5R: There are those who persist in saying Canadian history is boring. Having undertaken to write part of that history, how would you respond to that assertion?
DP: Canadian history, as it was delivered in the school system, WAS boring. We never learned about life as it was then, the stories behind the stories, or what made our leaders tick. Travelling through the evolution of significant events brings those events to life and makes them much more understandable and memorable. Recognizing the different thought processes of the time, and what influenced those thoughts from early childhood, adds colour to a drab picture. And then, when we can feel the hardships and pleasures of our early people, it gives us a sense of unity with our history. Boring?
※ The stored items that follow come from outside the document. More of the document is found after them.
(* ===== verification/Encoding.v ===== *)
(** * Encodings and hashes of the Go standard library

    [encoding/base64] (URL alphabet), [encoding/hex] and [crypto/sha256], as
    the generators and the controller use them on byte strings. *)

From S2P Require Import Prelude Kube Types Platform Fmt.

(** ** Bytes *)

Definition is_byte (b : Z) : bool := ((0 <=? b) && (b <? 256))%Z.

(** [[]byte(s)] *)
Fixpoint bytes_of (s : string) : list Z :=
  match s with
  | EmptyString => []
  | String c s => code c :: bytes_of s
  end.

(** [hex.EncodeToString(b)] *)
Definition hex_encode (l : list Z) : string := str_concat (hex_text 2 <$> l).

(** ** Base64, URL alphabet *)

Definition b64_alphabet : string :=
  "ABCDEFGHIJKLMNOPQRSTUVWXYZabcdefghijklmnopqrstuvwxyz0123456789-_".

Definition b64_char (n : Z) : string :=
  match String.get (Z.to_nat n) b64_alphabet with
  | Some c => String c ""
  | None => ""
  end.

(** [base64.URLEncoding.EncodeToString] *)
Fixpoint b64_encode (l : list Z) : string :=
  match l with
  | a :: b :: c :: l =>
      let v := Z.lor (Z.lor (Z.shiftl a 16) (Z.shiftl b 8)) c in
      b64_char (Z.land (Z.shiftr v 18) 63) +:+ b64_char (Z.land (Z.shiftr v 12) 63) +:+
      b64_char (Z.land (Z.shiftr v 6) 63) +:+ b64_char (Z.land v 63) +:+ b64_encode l
  | [a; b] =>
      let v := Z.lor (Z.shiftl a 16) (Z.shiftl b 8) in
      b64_char (Z.land (Z.shiftr v 18) 63) +:+ b64_char (Z.land (Z.shiftr v 12) 63) +:+
      b64_char (Z.land (Z.shiftr v 6) 63) +:+ "="
  | [a] =>
      let v := Z.shiftl a 16 in
      b64_char (Z.land (Z.shiftr v 18) 63) +:+ b64_char (Z.land (Z.shiftr v 12) 63) +:+ "=="
  | [] => ""
  end.

(** ** SHA-256 on 32-bit words *)

Definition w32 (n : Z) : Z := Z.land n 4294967295.
Definition rotr (k n : Z) : Z := Z.lor (Z.shiftr n k) (w32 (Z.shiftl n (32 - k))).

Definition sha_k : list Z :=
  [1116352408; 1899447441; 3049323471; 3921009573; 961987163; 1508970993; 2453635748; 2870763221;
   3624381080; 310598401; 607225278; 1426881987; 1925078388; 2162078206; 2614888103; 3248222580;
   3835390401; 4022224774; 264347078; 604807628; 770255983; 1249150122; 1555081692; 1996064986;
   2554220882; 2821834349; 2952996808; 3210313671; 3336571891; 3584528711; 113926993; 338241895;
   666307205; 773529912; 1294757372; 1396182291; 1695183700; 1986661051; 2177026350; 2456956037;
   2730485921; 2820302411; 3259730800; 3345764771; 3516065817; 3600352804; 4094571909; 275423344;
   430227734; 506948616; 659060556; 883997877; 958139571; 1322822218; 1537002063; 1747873779;
   1955562222; 2024104815; 2227730452; 2361852424; 2428436474; 2756734187; 3204031479; 3329325298]%Z.

Definition sha_init : list Z :=
  [1779033703; 3144134277; 1013904242; 2773480762; 1359893119; 2600822924; 528734635; 1541459225]%Z.

(** The message schedule, newest word first, extended by [n] words. *)
Fixpoint sha_extend (n : nat) (w : list Z) : list Z :=
  match n with
  | O => w
  | S n =>
      let w15 := nth 14 w 0%Z in
      let w2 := nth 1 w 0%Z in
      let s0 := Z.lxor (Z.lxor (rotr 7 w15) (rotr 18 w15)) (Z.shiftr w15 3) in
      let s1 := Z.lxor (Z.lxor (rotr 17 w2) (rotr 19 w2)) (Z.shiftr w2 10) in
      sha_extend n (w32 (nth 15 w 0%Z + s0 + nth 6 w 0%Z + s1) :: w)
  end.

Definition sha_round (st : list Z) (kw : Z * Z) : list Z :=
  match st with
  | [a; b; c; d; e; f; g; h] =>
      let s1 := Z.lxor (Z.lxor (rotr 6 e) (rotr 11 e)) (rotr 25 e) in
      let ch := Z.lxor (Z.land e f) (Z.land (Z.lxor e 4294967295) g) in
      let t1 := (h + s1 + ch + kw.1 + kw.2)%Z in
      let s0 := Z.lxor (Z.lxor (rotr 2 a) (rotr 13 a)) (rotr 22 a) in
      let maj := Z.lxor (Z.lxor (Z.land a b) (Z.land a c)) (Z.land b c) in
      [w32 (t1 + s0 + maj); a; b; c; w32 (d + t1); e; f; g]
  | _ => st
  end.

Definition sha_block (h : list Z) (block : list Z) : list Z :=
  let w := reverse (sha_extend 48 (reverse block)) in
  let st := fold_left sha_round (combine sha_k w) h in
  zip_with (fun a b => w32 (a + b)) h st.

Fixpoint be_bytes (k : nat) (n : Z) : list Z :=
  match k with
  | O => []
  | S k => Z.land (Z.shiftr n (8 * Z.of_nat k)) 255 :: be_bytes k n
  end.

Fixpoint be_words (l : list Z) : list Z :=
  match l with
  | a :: b :: c :: d :: l =>
      Z.lor (Z.shiftl a 24) (Z.lor (Z.shiftl b 16) (Z.lor (Z.shiftl c 8) d)) :: be_words l
  | _ => []
  end.

Fixpoint blocks (fuel : nat) (w : list Z) : list (list Z) :=
  match fuel, w with
  | S fuel, _ :: _ => take 16 w :: blocks fuel (drop 16 w)
  | _, _ => []
  end.

Definition sha_pad (msg : list Z) : list Z :=
  let len := length msg in
  let zeros := ((119 - len mod 64) mod 64)%nat in
  msg ++ [128%Z] ++ replicate zeros 0%Z ++ be_bytes 8 (8 * Z.of_nat len).

(** [sha256.Sum256] *)
Definition Sum256 (msg : list Z) : list Z :=
  let words := be_words (sha_pad msg) in
  fold_left sha_block (blocks (length words) words) sha_init ≫= be_bytes 4.

Definition sha256_hex (s : string) : string := hex_encode (Sum256 (bytes_of s)).

Example sha256_empty :
  sha256_hex "" = "e3b0c44298fc1c149afbf4c8996fb92427ae41e4649b934ca495991b7852b855".
Proof. vm_compute. reflexivity. Qed.

Example sha256_abc :
  sha256_hex "abc" = "ba7816bf8f01cfea414140de5dae2223b00361a396177a9cb410ff61f20015ad".
Proof. vm_compute. reflexivity. Qed.

Example sha256_two_blocks :
  sha256_hex "abcdbcdecdefdefgefghfghighijhijkijkljklmklmnlmnomnopnopq" =
  "248d6a61d20638b8e5c026930c3e6039a33ce45964ff2167f6ecedd419db06c1".
Proof. vm_compute. reflexivity. Qed.

(** ** Lengths and alphabets *)

Lemma hex_text_length k n : String.length (hex_text k n) = k.
Proof. induction k as [|k IH]; [done|]. cbn [hex_text]. rw string_length_app IH. done. Qed.

Lemma hex_encode_length l : String.length (hex_encode l) = 2 * length l.
Proof.
  unfold hex_encode. induction l as [|b l IH]; [done|].
  rw fmap_cons str_concat_cons string_length_app hex_text_length IH. simpl. lia.
Qed.

Lemma sha_round_length st kw : length st = 8 -> length (sha_round st kw) = 8.
Proof. intros H. do 8 (destruct st as [|? st]; [done|]). by destruct st. Qed.

Lemma sha_rounds_length kws st : length st = 8 -> length (fold_left sha_round kws st) = 8.
Proof.
  revert st. induction kws as [|kw kws IH]; intros st H; [done|].
  simpl. by apply IH, sha_round_length.
Qed.

Lemma sha_blocks_length bs h : length h = 8 -> length (fold_left sha_block bs h) = 8.
Proof.
  revert h. induction bs as [|b bs IH]; intros h H; [done|]. simpl. apply IH.
  unfold sha_block. rw length_zip_with sha_rounds_length //. lia.
Qed.

Lemma be_bytes_length k n : length (be_bytes k n) = k.
Proof. induction k as [|k IH]; simpl; [done|]. by rw IH. Qed.

Lemma be_words_bytes_length l : length (l ≫= be_bytes 4) = 4 * length l.
Proof. induction l as [|w l IH]; [done|]. rw bind_cons length_app be_bytes_length IH. simpl. lia. Qed.

(** A digest has 32 bytes, so its hexadecimal text has 64 characters. *)
Lemma Sum256_length msg : length (Sum256 msg) = 32.
Proof. unfold Sum256. by rw be_words_bytes_length sha_blocks_length. Qed.

Lemma sha256_hex_length s : String.length (sha256_hex s) = 64.
Proof. unfold sha256_hex. by rw hex_encode_length Sum256_length. Qed.

(** ** Base64 text *)

Definition b64_url_char (c : ascii) : bool :=
  in_range 65 90 (code c) || in_range 97 122 (code c) || in_range 48 57 (code c) ||
  (code c =? 45)%Z || (code c =? 95)%Z.

Definition b64_val (c : ascii) : Z :=
  if in_range 65 90 (code c) then (code c - 65)%Z
  else if in_range 97 122 (code c) then (code c - 71)%Z
  else if in_range 48 57 (code c) then (code c + 4)%Z
  else if (code c =? 45)%Z then 62%Z else 63%Z.

(** The alphabet, checked on its 64 entries: one URL-safe character each, and
    [b64_val] inverts it. *)
Definition b64_check (n : Z) : bool :=
  match b64_char n with
  | String c EmptyString => b64_url_char c && (b64_val c =? n)%Z
  | _ => false
  end.

Lemma b64_char_spec n :
  (0 <= n < 64)%Z -> exists c, b64_char n = String c "" /\ b64_url_char c = true /\ b64_val c = n.
Proof.
  intros Hn. assert (Ht : forallb b64_check (Z.of_nat <$> seq 0 64) = true) by (vm_compute; reflexivity).
  rw forallb_forall in Ht. specialize (Ht n). unfold b64_check in Ht.
  destruct (b64_char n) as [|c [|]].
  - discriminate Ht. rw -(Z2Nat.id n); [|lia]. apply in_map, in_seq. lia.
  - exists c. split; [done|]. apply andb_true_iff in Ht as [H1 H2%Z.eqb_eq]; [done|].
    rw -(Z2Nat.id n); [|lia]. apply in_map, in_seq. lia.
  - discriminate Ht. rw -(Z2Nat.id n); [|lia]. apply in_map, in_seq. lia.
Qed.

Lemma lor_shiftl_add a b n :
  (0 <= n)%Z -> (0 <= b < 2 ^ n)%Z -> Z.lor (Z.shiftl a n) b = (a * 2 ^ n + b)%Z.
Proof.
  intros Hn Hb. rw -Z.add_lor_land Z.shiftl_mul_pow2 //.
  assert (Z.land (a * 2 ^ n) b = 0)%Z as ->; [|lia].
  apply Z.bits_inj'. intros m Hm. rw Z.land_spec Z.bits_0.
  destruct (Z.lt_ge_cases m n).
  - by rw Z.mul_pow2_bits_low.
  - rw -(Z.mod_small b (2 ^ n) Hb) Z.mod_pow2_bits_high; [|lia]. apply andb_false_r.
Qed.

Lemma land_63 n : Z.land n 63 = (n mod 64)%Z.
Proof. apply (Z.land_ones n 6). lia. Qed.

(** The 24 bits of a group and its four sextets. *)
Definition group_val (a b c : Z) : Z := (a * 65536 + b * 256 + c)%Z.

Lemma b64_encode_group a b c l :
  is_byte a = true -> is_byte b = true -> is_byte c = true ->
  let v := group_val a b c in
  b64_encode (a :: b :: c :: l) =
    b64_char (v / 262144) +:+ b64_char (v / 4096 mod 64) +:+ b64_char (v / 64 mod 64) +:+
    b64_char (v mod 64) +:+ b64_encode l.
Proof.
  unfold is_byte, group_val. intros Ha Hb Hc. cbn [b64_encode].
  assert (Z.lor (Z.lor (Z.shiftl a 16) (Z.shiftl b 8)) c = a * 65536 + b * 256 + c)%Z as ->.
  { rw -Z.lor_assoc (lor_shiftl_add b c 8); [|lia..]. rw lor_shiftl_add; [|lia..]. lia. }
  rw !land_63 !Z.shiftr_div_pow2; [|lia..]. rw (Z.mod_small (_ / 2 ^ 18) 64) //.
  change (2 ^ 18)%Z with 262144%Z. 
  split; [apply Z.div_pos; lia|]. apply Z.div_lt_upper_bound; lia.
Qed.

(** Whole groups encode independently of what follows them. *)
Lemma b64_encode_app k l1 l2 :
  length l1 = 3 * k -> b64_encode (l1 ++ l2) = b64_encode l1 +:+ b64_encode l2.
Proof.
  revert l1. induction k as [|k IH]; intros l1 H.
  - by destruct l1.
  - destruct l1 as [|a [|b [|c l1]]]; simpl in H; try lia.
    simpl app. cbn [b64_encode]. rw (IH l1); [|lia]. by rw -!string_app_assoc.
Qed.

Lemma sextets v :
  (0 <= v < 16777216)%Z ->
  (0 <= v / 262144 < 64)%Z /\ (0 <= v / 4096 mod 64 < 64)%Z /\ (0 <= v / 64 mod 64 < 64)%Z /\
  (0 <= v mod 64 < 64)%Z /\
  v = (v / 262144 * 262144 + v / 4096 mod 64 * 4096 + v / 64 mod 64 * 64 + v mod 64)%Z.
Proof. intros H. Z.to_euclidean_division_equations. lia. Qed.

Lemma group_bytes a b c :
  is_byte a = true -> is_byte b = true -> is_byte c = true ->
  (0 <= group_val a b c < 16777216)%Z.
Proof. unfold is_byte, group_val. lia. Qed.

(** [3k] bytes become [4k] characters of the URL alphabet, and no two byte
    strings of that length share an encoding. *)
Lemma b64_encode_chars k l :
  length l = 3 * k -> forallb is_byte l = true ->
  String.length (b64_encode l) = 4 * k /\ str_all b64_url_char (b64_encode l) = true.
Proof.
  revert l. induction k as [|k IH]; intros l Hl Hb; [by destruct l|].
  destruct l as [|a [|b [|c l]]]; simpl in Hl; try lia.
  simpl in Hb. split_andb.
  destruct (IH l) as [IHl IHc]; [lia|done|].
  rw b64_encode_group //. destruct (sextets (group_val a b c)) as (R0 & R1 & R2 & R3 & _);
    [by apply group_bytes|].
  apply b64_char_spec in R0 as (c0 & -> & U0 & _), R1 as (c1 & -> & U1 & _),
    R2 as (c2 & -> & U2 & _), R3 as (c3 & -> & U3 & _).
  rw !string_app_cons !string_app_nil_l. simpl. rw IHl IHc U0 U1 U2 U3. split; [lia|done].
Qed.

Lemma group_inj a b c a' b' c' :
  is_byte a = true -> is_byte b = true -> is_byte c = true ->
  is_byte a' = true -> is_byte b' = true -> is_byte c' = true ->
  group_val a b c = group_val a' b' c' -> a = a' /\ b = b' /\ c = c'.
Proof. unfold is_byte, group_val. lia. Qed.

Lemma b64_char_eq m n s t :
  (0 <= m < 64)%Z -> (0 <= n < 64)%Z -> b64_char m +:+ s = b64_char n +:+ t -> m = n /\ s = t.
Proof.
  intros Hm Hn. apply b64_char_spec in Hm as (c & -> & _ & <-), Hn as (d & -> & _ & <-).
  rw !string_app_cons !string_app_nil_l. by intros [= -> ->].
Qed.

Lemma b64_encode_inj k l1 l2 :
  length l1 = 3 * k -> length l2 = 3 * k ->
  forallb is_byte l1 = true -> forallb is_byte l2 = true ->
  b64_encode l1 = b64_encode l2 -> l1 = l2.
Proof.
  revert l1 l2. induction k as [|k IH]; intros l1 l2 H1 H2 B1 B2; [by destruct l1, l2|].
  destruct l1 as [|a [|b [|c l1]]], l2 as [|a' [|b' [|c' l2]]]; simpl in H1, H2; try lia.
  simpl in B1, B2. split_andb. rw !b64_encode_group //.
  destruct (sextets (group_val a b c)) as (P0 & P1 & P2 & P3 & Ev); [by apply group_bytes|].
  destruct (sextets (group_val a' b' c')) as (Q0 & Q1 & Q2 & Q3 & Ev'); [by apply group_bytes|].
  intros E. apply b64_char_eq in E as [E0 E]; [|done..]. apply b64_char_eq in E as [E1 E]; [|done..].
  apply b64_char_eq in E as [E2 E]; [|done..]. apply b64_char_eq in E as [E3 E]; [|done..].
  apply IH in E as ->; [|lia|lia|done..].
  assert (Hv : group_val a b c = group_val a' b' c') by (rw Ev Ev' E0 E1 E2 E3; done).
  by apply group_inj in Hv as (-> & -> & ->).
Qed.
Not at all.
5R: Five Rivers’ senior editor, Robert Runté makes the statement: ‘Publishers have sometimes tried to protect school children and sensitive adults from any hint of controversy or scandal, and to pretend that our story is an unblemished example of rationality and progress.’ Do you feel that’s an accurate summation, and why?
DP: I agree with Runté. However, I believe that publishers have done this with in collaboration with the government. How incredibly boring – and untrue – is the story of a nation without controversy or scandal. We’ve had our share of unscrupulous and disgusting leaders. To paint them as honourable is downright dishonest. Our “unblemished image” is pure propaganda, and needs to be seen as such. Canada has plenty to be ashamed of and part of being patriotic is acknowledging our mistakes, our scoundrels, and our shame, and being able to reconcile those with decisions that are made today and the people we chose to make them.
Some of the best progress Canada has made has been in the face of controversy. Look at how the national identity, and our international identity, was affected by the controversies that took place during WWI. During boardroom battles with the leaders of other nations, those leaders were forced to show respect to Canadian soldiers – respect that they were, until those battles took place – willing to forego. And who fought those battles on behalf of Canadian soldiers? Well, that’s what history is all about, isn’t it? You’ve got to learn your history to know the answers. How exciting is THAT?
5R: What does it mean for you, as a writer, to undertake writing about the prime ministers you’ve chosen?
5R: Were there surprises for you during your research?
DP: Oh yes! The underhanded dealings, the people who were willing to exploit the nation for personal gain, the character flaws in men of power. They’re all in there, contrary to what we learned in school. We missed so much.
5R: Your most memorable anecdote from the PMs?
DP: I suspect that the answer to this question is yet to come. (Pedersen has not yet finished writing all the books assigned to her.)
5R: Of course, anything else you should wish to add is welcome.
DP: As I learn more, I want to learn more still. But alas, so little time, and sometimes, so little information other than the same small details repeated over and over. Know this: Our former PM’s still have a great deal to share with us, and their stories are better than 80% of the content that appears on television today, and unlike computer games, their stories are real. These historical stories are filled with emotion, drama, and intrigue. They’re well worth reading about.